When you start telling people you’re going to homeschool your kid(s), chances are you’re gonna get some people looking at you as though you’ve grown a second head. And they may not be shy about telling you that you’re a complete nutjob. This is where being utterly committed to the idea that this is the best idea for your family/situation is so important. (Not being shy about telling them it’s none of their effing business also helps a lot.)
Curriculum is overrated. Buying curriculum is a lot like buying toys for your kids at Christmas. You buy the most expensive thing out there and they wind up playing with the Amazon box it came in. We had signed up with a charter school, we had a generous stipend to spend on curriculum and activities. Of course, TLE hated a lot of it. And so did I.
Until you are more comfortable with your kid(s)’ learning styles and your preferred teaching style, chill on the curriculum overload. Figure the first two out and ask other, more experienced homeschoolers what they would recommend for a particular learning type. Borrow before you buy — try the library or ask other homeschoolers if you can borrow their used curriculum.

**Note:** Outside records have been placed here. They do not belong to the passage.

Fixpoint collectShard (now : Z) (sh : distShard) (kvs : list (string * Item)) (out : list Item) (rb : Rebal)
    : option (Rebal * list Item) :=
  match kvs with
  | [] => Some (rb, out)
  | (_, it) :: kvs =>
      '(rb, b) ← shouldRebalance now sh it rb;
      collectShard now sh kvs (if b : bool then out ++ [it] else out) rb
  end.

Fixpoint collectShards (now : Z) (shs : list distShard) (out : list Item) (rb : Rebal)
    : option (Rebal * list Item) :=
  match shs with
  | [] => Some (rb, out)
  | sh :: shs => '(rb, out) ← collectShard now sh (enum (d_items sh)) out rb; collectShards now shs out rb
  end.

Definition collectRebalanceCandidates (now : Z) (rb : Rebal) : option (Rebal * list Item) :=
  s ← servers (cl rb) !! self; collectShards now (shards (node s)) [] rb.

(** [sh.originalPrimary[key] = id] and [sh.items.Remove(key)]. *)
Definition setOriginalPrimary (key id : string) (dm : DistMemory) : option DistMemory :=
  '(i, sh) ← shardFor key dm;
  Some (setShard i (MkDShard (d_items sh) (tombs sh) (<[key := id]> (originalPrimary sh)) (originalOwners sh)) dm).
Definition releaseItem (key : string) (dm : DistMemory) : option DistMemory :=
  '(i, sh) ← shardFor key dm;
  Some (setShard i (MkDShard (delete key (d_items sh)) (tombs sh) (originalPrimary sh) (originalOwners sh)) dm).

Definition migrateIfNeeded (now : Z) (item : Item) (rb : Rebal) : option Rebal :=
  s ← servers (cl rb) !! self;
  owners ← lookupOwners sum64 (Key item) (node s);
  match owners with
  | [] => Some rb
  | primary :: _ =>
      if decide (primary = self) then Some rb
      else if negb (hasTransport (conf s)) then Some rb
      else
        let rb := countMoved rb in
        '(c, migrationErr) ← ForwardSet sum64 primary item true (cl rb);
        c ← match migrationErr with
            | None => Some c
            | Some _ => queueHintAt jsonLen self now primary item hintSourceMigration c
            end;
        c ← onNode self (setOriginalPrimary (Key item) primary) c;
        s ← servers c !! self;
        owns ← ownsKeyInternal sum64 (Key item) (node s);
        if owns : bool then Some (with_cl c rb)
        else if (0 <? grace)%Z then Some (noteRemoved now (Key item) (with_cl c rb))
        else c ← onNode self (releaseItem (Key item)) c; Some (with_cl c rb)
  end.

Fixpoint migrateAll (now : Z) (items : list Item) (rb : Rebal) : option Rebal :=
  match items with
  | [] => Some rb
  | it :: items => rb ← migrateIfNeeded now it rb; migrateAll now items rb
  end.

(** The concurrent batches, in an order of their items. *)
Definition migrateItems (sched : list (list Item) → list Item) (now : Z) (items : list Item) (rb : Rebal)
    : option Rebal :=
  migrateAll now (sched (batches (length items) (Z.to_nat (rebalanceBatchSize cfg)) items)) rb.

Definition maybeRecordRemoval (now : Z) (key : string) (rb : Rebal) : option Rebal :=
  if (grace <=? 0)%Z then Some rb
  else
    s ← servers (cl rb) !! self;
    owns ← ownsKeyInternal sum64 key (node s);
    if owns : bool then Some rb else Some (noteRemoved now key rb).

(** [sh.originalOwners[key]] and its update. *)
Definition ownerBaseline (key : string) (c : Cluster) : option (option (list string)) :=
  s ← servers c !! self; '(_, sh) ← shardFor key (node s); Some (originalOwners sh !! key).
Definition putBaseline (key : string) (owners : list string) (dm : DistMemory) : option DistMemory :=
  '(i, sh) ← shardFor key dm;
  Some (setShard i (MkDShard (d_items sh) (tombs sh) (originalPrimary sh)
                      (<[key := owners]> (originalOwners sh))) dm).
Definition setOwnerBaseline (key : string) (owners : list string) (c : Cluster) : option Cluster :=
  onNode self (putBaseline key owners) c.

(** Whether a baseline existed; one is made if not. *)
Definition ensureOwnerBaseline (key : string) (owners : list string) (c : Cluster) : option (Cluster * bool) :=
  base ← ownerBaseline key c;
  match base with
  | Some _ => Some (c, true)
  | None => c ← setOwnerBaseline key owners c; Some (c, false)
  end.

Definition computeNewReplicas (prev owners : list string) : list string :=
  filter (λ o, o ∉ prev) (tail owners).

Definition hitLimit (limit processed : Z) : bool := (0 <? limit)%Z && (limit <=? processed)%Z.

Fixpoint sendReplicaDiff (it : Item) (repls : list string) (processed limit : Z) (rb : Rebal)
    : option (Rebal * Z) :=
  match repls with
  | [] => Some (rb, processed)
  | rid :: repls =>
      if decide (rid = self) then sendReplicaDiff it repls processed limit rb
      else
        '(c, _) ← ForwardSet sum64 rid it false (cl rb);
        let rb := countMoved (with_cl c rb) in
        let processed := (processed + 1)%Z in
        if hitLimit limit processed then Some (rb, processed)
        else sendReplicaDiff it repls processed limit rb
  end.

Addendum: Don’t get married to any particular curriculum. Be prepared to change up when you realize what you chose no longer suits you. The same goes for homeschooling styles.
The dollar store is an awesome homeschooling resource. From school supplies to classroom decorations to craft supplies, the dollar store has it got it at a price homeschoolers can afford. One exception: don’t bother with the dry erase markers. Totally not worth it.
Homeschool isn’t like the school you remember. I imagined homeschool to be like school at home. That’s not how it worked forus. That homeschool room that I was so excited to have ended up being unused except for storage. Our dining room table — and everywhere else in the house and backyard — ended up becoming our learning space. The homeschool room eventually became storage for all the curriculum we didn’t end up using. (Seeing a theme here?)
Days of doing nothing aren’t necessarily a problem. Getting upset during school time probably is. There will probably be days where you don’t do anything “productive”. And that’s okay. Conversely, kids getting upset during learning? Something’s not working. The trick is figuring out what’s not working and how to fix it. (Spoiler alert: You might not figure it out in a day, a week, or a month. But keep trying.)
Now it’s your turn!
What do you wish you had known when you first started?
If you’re not a homeschooler, don’t feel left out!
What do you what you wish you’d known for helping your kids learn outside the classroom!